Another nurse inserts an IV for fluids, though what’s the point of nutrition if I’m dying?

The ER doctor pulls back the curtain. He’s the same one who treated me for the non-symptomatic faux heart attack, who kindly suggested the attack might have occurred in my mind, not my heart. He stares as if he might recognize me, but I don’t flinch or remind him of our past relationship. He shuffles through the papers handing me the results of my tests. I expect the worst. He provides the best.

As much as there is a language for dying, there is also a vocabulary that covers every molecule of blood and urine.

Blood: White blood count, red blood count, hemoglobin, hematocrit, corpuscular volume, platelet count, segmented neutrophils, lymphocytes, monocytes, anion gap, glucose level. All normal.

Urine: protein, glucose, bilirubin, nitrite, leukocyte esterase, specific gravity, epithelial cells, hyaline casts, granular casts, amorphous crystals, bacteria. All normal.

“I know you think the bladder infection returned,” the doctor says, “and that you have c-difficile, but no tests show this.”

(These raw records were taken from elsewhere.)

(** * Verification of HQV_dipole.py (twoComponent-BEC)

    Shallow embedding of the split-step driver script [src/HQV_dipole.py]:
    the real-time loop with its HDF5 snapshot store, the imaginary-time
    relaxation loop, the renormalisation and phase-locking arithmetic, and
    the propagators of [include/symplecticMethod.py] (that module is not part
    of the sources at hand; its two functions are modelled from the spec). *)

From Stdlib Require Import List Arith Lia Bool ZArith Reals Lra.
Import ListNotations.

(** numpy's [np.mod] on non-negative integers; [np.mod(a, 0)] is [0]. *)
Definition np_mod (a b : nat) : nat := if Nat.eqb b 0 then 0 else a mod b.

(** ** Real-time evolution and the snapshot store (lines 107-164) *)
Module RealTime.
Section Loop.

(** The wavefunction pair [psi_1_k, psi_2_k] in the conjugate representation. *)
Variable St : Type.
(** One [(Nx, Ny)] complex64 slice of a [wavefunction/psi_*] dataset. *)
Variable Slice : Type.
(** The fill value h5py reads back for a slice that was never written. *)
Variable zero_slice : Slice.
(** One real-time split step, lines 133-147: kinetic, ifft2, potential,
    fft2, kinetic. *)
Variable rt_step : St -> St.
(** [cp.asnumpy(cp.fft.ifft2(psi_1_k))] and the same for component 2. *)
Variables spatial_1 spatial_2 : St -> Slice.
Variable Nframe : nat.

Record h5file := { ds_1 : list Slice; ds_2 : list Slice }.

(** [dataset.resize((Nx, Ny, n))] along the growable third axis. *)
Definition resize_ds (n : nat) (ds : list Slice) : list Slice :=
  firstn n ds ++ repeat zero_slice (n - length ds).

(** [dataset[:, :, i] = v]; h5py raises when [i] is out of range. *)
Fixpoint set_slice (ds : list Slice) (i : nat) (v : Slice) : option (list Slice) :=
  match ds, i with
  | [], _ => None
  | _ :: ds', 0 => Some (v :: ds')
  | d :: ds', S i' => option_map (cons d) (set_slice ds' i' v)
  end.

(** The storage operations of the save branch (lines 151-157), each of which
    may fail (I/O error, disk full) and then raises. *)
Inductive io_op := OpenRW | Resize1 | Resize2 | Write1 | Write2 | Close.

(** Exceptions with the file contents left on disk. *)
Inductive exc (A : Type) := Ret (a : A) (f : h5file) | Exc (f : h5file).
Arguments Ret {A} a f.
Arguments Exc {A} f.

Definition M (A : Type) := h5file -> exc A.
Definition ret {A} (a : A) : M A := fun f => Ret a f.
Definition bind {A B} (m : M A) (k : A -> M B) : M B :=
  fun f => match m f with Ret a f' => k a f' | Exc f' => Exc f' end.

Notation "x <- m ;; k" := (bind m (fun x => k)) (at level 61, m at next level, right associativity).
Notation "m ;;; k" := (bind m (fun _ => k)) (at level 61, right associativity).

Section Storage.
(** [io_ok i op]: whether storage operation [op] succeeds at loop index [i]. *)
Variable io_ok : nat -> io_op -> bool.

Definition io (i : nat) (op : io_op) (g : h5file -> option h5file) : M unit :=
  fun f => if io_ok i op then
             match g f with Some f' => Ret tt f' | None => Exc f end
           else Exc f.

(** Lines 151-157: the [with h5py.File(data_path, 'r+')] block. *)
Definition save_block (i si : nat) (s1 s2 : Slice) : M unit :=
  io i OpenRW Some ;;;
  io i Resize1 (fun f => Some {| ds_1 := resize_ds (si + 1) (ds_1 f); ds_2 := ds_2 f |}) ;;;
  io i Resize2 (fun f => Some {| ds_1 := ds_1 f; ds_2 := resize_ds (si + 1) (ds_2 f) |}) ;;;
  io i Write1 (fun f => option_map (fun d => {| ds_1 := d; ds_2 := ds_2 f |})
                                    (set_slice (ds_1 f) si s1)) ;;;
  io i Write2 (fun f => option_map (fun d => {| ds_1 := ds_1 f; ds_2 := d |})
                                    (set_slice (ds_2 f) si s2)) ;;;
  io i Close Some.

(** The loop state; [saves] logs [(step, index)] of each completed append. *)
Record rtstate := { psi : St; save_index : nat; file : h5file; saves : list (nat * nat) }.

(** An exception in the save branch ends the script. *)
Inductive run := Running (s : rtstate) | Crashed (s : rtstate).

(** The save branch, lines 150-158: [save_index += 1] runs only once the
    [with] block has been left normally. *)
Definition save_step (i : nat) (s : rtstate) : run :=
  match save_block i (save_index s) (spatial_1 (psi s)) (spatial_2 (psi s)) (file s) with
  | Ret _ f' => Running {| psi := psi s; save_index := S (save_index s); file := f';
                           saves := saves s ++ [(i + 1, save_index s)] |}
  | Exc f' => Crashed {| psi := psi s; save_index := save_index s; file := f';
                         saves := saves s |}
  end.

(** One iteration of [for i in range(Nt)] (lines 131-164); printing and
    [t += dt] do not touch the state modelled here. *)
Definition body (i : nat) (s : rtstate) : run :=
  let s' := {| psi := rt_step (psi s); save_index := save_index s; file := file s;
               saves := saves s |} in
  if Nat.eqb (np_mod (i + 1) Nframe) 0 then save_step i s' else Running s'.

Fixpoint rt_loop (k : nat) (s : rtstate) : run :=
  match k with
  | 0 => Running s
  | S k' => match rt_loop k' s with
            | Running s' => body k' s'
            | Crashed c => Crashed c
            end
  end.

(** Lines 121-122: both datasets created with shape [(Nx, Ny, 1)]. *)
Definition created : h5file := {| ds_1 := [zero_slice]; ds_2 := [zero_slice] |}.

Definition init (psi0 : St) : rtstate :=
  {| psi := psi0; save_index := 0; file := created; saves := [] |}.

Definition real_time (Nt : nat) (psi0 : St) : run := rt_loop Nt (init psi0).

End Storage.

(** The storage never fails. *)
Definition io_always : nat -> io_op -> bool := fun _ _ => true.

(** The frames the spec expects: the state after steps [Nframe], [2 Nframe], ... *)
Definition snaps (sp : St -> Slice) (psi0 : St) (m : nat) : list Slice :=
  map (fun j => sp (Nat.iter ((j + 1) * Nframe) rt_step psi0)) (seq 0 m).

End Loop.

Arguments Ret {Slice A} a f.
Arguments Exc {Slice A} f.
Arguments Running {St Slice} s.
Arguments psi {St Slice} r.
Arguments save_index {St Slice} r.
Arguments file {St Slice} r.
Arguments saves {St Slice} r.
Arguments ds_1 {Slice} h.
Arguments ds_2 {Slice} h.
Arguments Crashed {St Slice} s.
End RealTime.

(** ** Scalars

    The array arithmetic of the script is written once over a scalar type
    with the operations numpy/cupy use.  Two instances: exact real
    arithmetic ([R]), and a floating-point-like extension of [R] with
    infinities and NaN that keeps numpy's behaviour at a zero divisor. *)
Module Num.

Record scalar (K : Type) := {
  s_of_R : R -> K;
  s_add : K -> K -> K;
  s_sub : K -> K -> K;
  s_mul : K -> K -> K;
  s_div : K -> K -> K;
  s_sqrt : K -> K;
  s_exp : K -> K;
  s_cos : K -> K;
  s_sin : K -> K;
  (** [np.arctan2(y, x)] *)
  s_atan2 : K -> K -> K
}.
Arguments s_of_R {K} s r.
Arguments s_add {K} s x y.
Arguments s_sub {K} s x y.
Arguments s_mul {K} s x y.
Arguments s_div {K} s x y.
Arguments s_sqrt {K} s x.
Arguments s_exp {K} s x.
Arguments s_cos {K} s x.
Arguments s_sin {K} s x.
Arguments s_atan2 {K} s y x.

Local Open Scope R_scope.

(** [np.arctan2(y, x)] on finite arguments, with [arctan2(0, 0) = 0]. *)
Definition atan2R (y x : R) : R :=
  if Rlt_dec 0 x then atan (y / x)
  else if Rlt_dec x 0 then
    (if Rle_dec 0 y then atan (y / x) + PI else atan (y / x) - PI)
  else if Rlt_dec 0 y then PI / 2
  else if Rlt_dec y 0 then - (PI / 2)
  else 0.

Definition SR : scalar R :=
  {| s_of_R := fun r => r; s_add := Rplus; s_sub := Rminus; s_mul := Rmult;
     s_div := Rdiv; s_sqrt := sqrt; s_exp := exp; s_cos := cos; s_sin := sin;
     s_atan2 := atan2R |}.

(** Doubles without rounding: finite values, signed infinities, NaN. *)
Inductive xR := Fin (r : R) | Inf (neg : bool) | NaN.

Definition is_neg (r : R) : bool := if Rlt_dec r 0 then true else false.
Definition is_zero (r : R) : bool := if Req_EM_T r 0 then true else false.

Definition xadd (a b : xR) : xR :=
  match a, b with
  | Fin x, Fin y => Fin (x + y)
  | Inf s, Fin _ | Fin _, Inf s => Inf s
  | Inf s, Inf t => if Bool.eqb s t then Inf s else NaN
  | _, _ => NaN
  end.

Definition xopp (a : xR) : xR :=
  match a with Fin x => Fin (- x) | Inf s => Inf (negb s) | NaN => NaN end.

Definition xsub (a b : xR) : xR := xadd a (xopp b).

Definition xmul (a b : xR) : xR :=
  match a, b with
  | Fin x, Fin y => Fin (x * y)
  | Inf s, Fin y | Fin y, Inf s => if is_zero y then NaN else Inf (xorb s (is_neg y))
  | Inf s, Inf t => Inf (xorb s t)
  | _, _ => NaN
  end.

Definition xdiv (a b : xR) : xR :=
  match a, b with
  | Fin x, Fin y =>
      if is_zero y then (if is_zero x then NaN else Inf (is_neg x)) else Fin (x / y)
  | Fin _, Inf _ => Fin 0
  | Inf s, Fin y => Inf (xorb s (is_neg y))
  | _, _ => NaN
  end.

Definition xsqrt (a : xR) : xR :=
  match a with
  | Fin x => if is_neg x then NaN else Fin (sqrt x)
  | Inf false => Inf false
  | _ => NaN
  end.

Definition xexp (a : xR) : xR :=
  match a with Fin x => Fin (exp x) | Inf false => Inf false | Inf true => Fin 0 | NaN => NaN end.

Definition xcos (a : xR) : xR := match a with Fin x => Fin (cos x) | _ => NaN end.
Definition xsin (a : xR) : xR := match a with Fin x => Fin (sin x) | _ => NaN end.

Definition xatan2 (y x : xR) : xR :=
  match y, x with
  | NaN, _ | _, NaN => NaN
  | Fin a, Fin b => Fin (atan2R a b)
  | Fin a, Inf false => Fin 0
  | Fin a, Inf true => Fin (if is_neg a then - PI else PI)
  | Inf s, Fin _ => Fin (if s then - (PI / 2) else PI / 2)
  | Inf s, Inf t =>
      Fin ((if s then -1 else 1) * (if t then 3 * PI / 4 else PI / 4))
  end.

Definition SX : scalar xR :=
  {| s_of_R := Fin; s_add := xadd; s_sub := xsub; s_mul := xmul; s_div := xdiv;
     s_sqrt := xsqrt; s_exp := xexp; s_cos := xcos; s_sin := xsin; s_atan2 := xatan2 |}.

End Num.

(** ** Grid, fields and the split-step operators (lines 12-40, 56-102) *)
Module Field.
Import Num.
Local Open Scope R_scope.

(** Lines 12-18 and 24-27: the grid and its conjugate (k-space) grid. *)
Definition Nx : nat := 128.
Definition Ny : nat := 128.
Definition Mx : nat := Nat.div Nx 2.
Definition My : nat := Nat.div Ny 2.
Definition dx : R := 1.
Definition dy : R := 1.
Definition dkx : R := PI / (INR Mx * dx).
Definition dky : R := PI / (INR My * dy).

(** [kx = cp.arange(-Mx, Mx) * dkx] *)
Definition kx (j : nat) : R := (INR j - INR Mx) * dkx.
Definition ky (j : nat) : R := (INR j - INR My) * dky.

(** [Kx, Ky = cp.meshgrid(kx, ky)] then [cp.fft.fftshift] on both axes;
    arrays are indexed [row m] (the [y] axis), [column n] (the [x] axis). *)
Definition Kx (m n : nat) : R := kx (Nat.modulo (n + Mx) Nx).
Definition Ky (m n : nat) : R := ky (Nat.modulo (m + My) Ny).

(** Lines 30-40. *)
Definition g1 : R := 4.
Definition g2 : R := 4.
Definition g12 : R := 3.
Definition mu_1 : R := 1.
Definition mu_2 : R := 1.
Definition dt : R := 1 / 100.
Definition n_iter : nat := 2000.

Section Generic.
Context {K : Type} (Sc : scalar K).

Local Notation "# r" := (s_of_R Sc r) (at level 1, format "# r").
Local Infix "+." := (s_add Sc) (at level 50, left associativity).
Local Infix "-." := (s_sub Sc) (at level 50, left associativity).
Local Infix "*." := (s_mul Sc) (at level 40, left associativity).
Local Infix "/." := (s_div Sc) (at level 40, left associativity).

(** Complex numbers as (real part, imaginary part). *)
Definition cpx : Type := (K * K)%type.

Definition Cadd (z w : cpx) : cpx := (fst z +. fst w, snd z +. snd w).
Definition Cmul (z w : cpx) : cpx :=
  (fst z *. fst w -. snd z *. snd w, fst z *. snd w +. snd z *. fst w).
Definition Cdiv (z w : cpx) : cpx :=
  let d := fst w *. fst w +. snd w *. snd w in
  ((fst z *. fst w +. snd z *. snd w) /. d, (snd z *. fst w -. fst z *. snd w) /. d).
(** A real scalar times a complex array element, and its division by one. *)
Definition Cscale (a : K) (z : cpx) : cpx := (a *. fst z, a *. snd z).
Definition Cdiv_re (z : cpx) (a : K) : cpx := (fst z /. a, snd z /. a).
Definition Cexp (z : cpx) : cpx :=
  (s_exp Sc (fst z) *. s_cos Sc (snd z), s_exp Sc (fst z) *. s_sin Sc (snd z)).
(** [cp.abs] and [cp.angle]. *)
Definition Cabs (z : cpx) : K := s_sqrt Sc (fst z *. fst z +. snd z *. snd z).
Definition Cangle (z : cpx) : K := s_atan2 Sc (snd z) (fst z).
(** [1j * x] for a real array element [x]. *)
Definition Ci (x : K) : cpx := (#0, x).
(** [-1j * x] *)
Definition Cneg_i (z : cpx) : cpx := Cmul (#0, #(-1)) z.

(** A spatial or conjugate field on the [Ny x Nx] grid. *)
Definition field : Type := nat -> nat -> cpx.

Fixpoint ksum (n : nat) (f : nat -> K) : K :=
  match n with O => #0 | S n' => ksum n' f +. f n' end.
Fixpoint csum (n : nat) (f : nat -> cpx) : cpx :=
  match n with O => (#0, #0) | S n' => Cadd (csum n' f) (f n') end.

(** [exp(sgn * 2 pi i (k m / Ny + l n / Nx))] *)
Definition twiddle (sgn : R) (k l m n : nat) : cpx :=
  let a := 2 * PI * (INR (k * m) / INR Ny + INR (l * n) / INR Nx) in
  (#(cos a), #(sgn * sin a)).

(** [cp.fft.fft2] and [cp.fft.ifft2] (numpy's normalisation: [1/(Nx Ny)] on
    the inverse). *)
Definition fft2 (f : field) : field :=
  fun k l => csum Ny (fun m => csum Nx (fun n => Cmul (f m n) (twiddle (-1) k l m n))).
Definition ifft2 (f : field) : field :=
  fun m n => Cdiv_re (csum Ny (fun k => csum Nx (fun l => Cmul (f k l) (twiddle 1 k l m n))))
                     #(INR (Ny * Nx)).

(** Lines 62-63 and 91-92: [dx * dy * cp.sum(cp.abs(psi) ** 2)]. *)
Definition atom_number (f : field) : K :=
  #(dx * dy) *. ksum Ny (fun m => ksum Nx (fun n => Cabs (f m n) *. Cabs (f m n))).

“Well, that’s good,” I say, relieved, stunned. I believe him; I don’t believe him. I want to say that I’m okay for now at 11:57 p.m. But I’m convinced if they run the tests again after midnight the results will reveal a different story altogether.

“Sometimes, when we’re scared, we think maybe we’re sick, but . . .” He shrugs.

Hospital sounds fade. I no longer hear the doctor probably still telling me it’s all in my mind. But maybe it’s in my DNA. Maybe I inherited hypochondria from my mother. My mother’s sister died from cancer, young. Subsequently, my mother “contracted” every single form of cancer that lasted an hour, a day, a month—until she miraculously recovered—or a new cancer staged a coup superseding the previous one.

Again I glance at the test results. Amorphous crystals. I don’t know what it means. I don’t want to know what it means, at least literally. Un-literally, amorphous crystals sound like a necklace, jewelry to ward off disease and infection. Maybe my various body parts, if not the whole thing, can be reincarnated into a jewelry display.

Or . . .

Even if I die, I want my DNA always safe and sound just waiting for a hint of moisture, a drop of dew, a vial of blood to bloom back into being, those double helixes spiraling into eternity.

Eternity at Tiffany’s. Except I will not, of course, go lightly.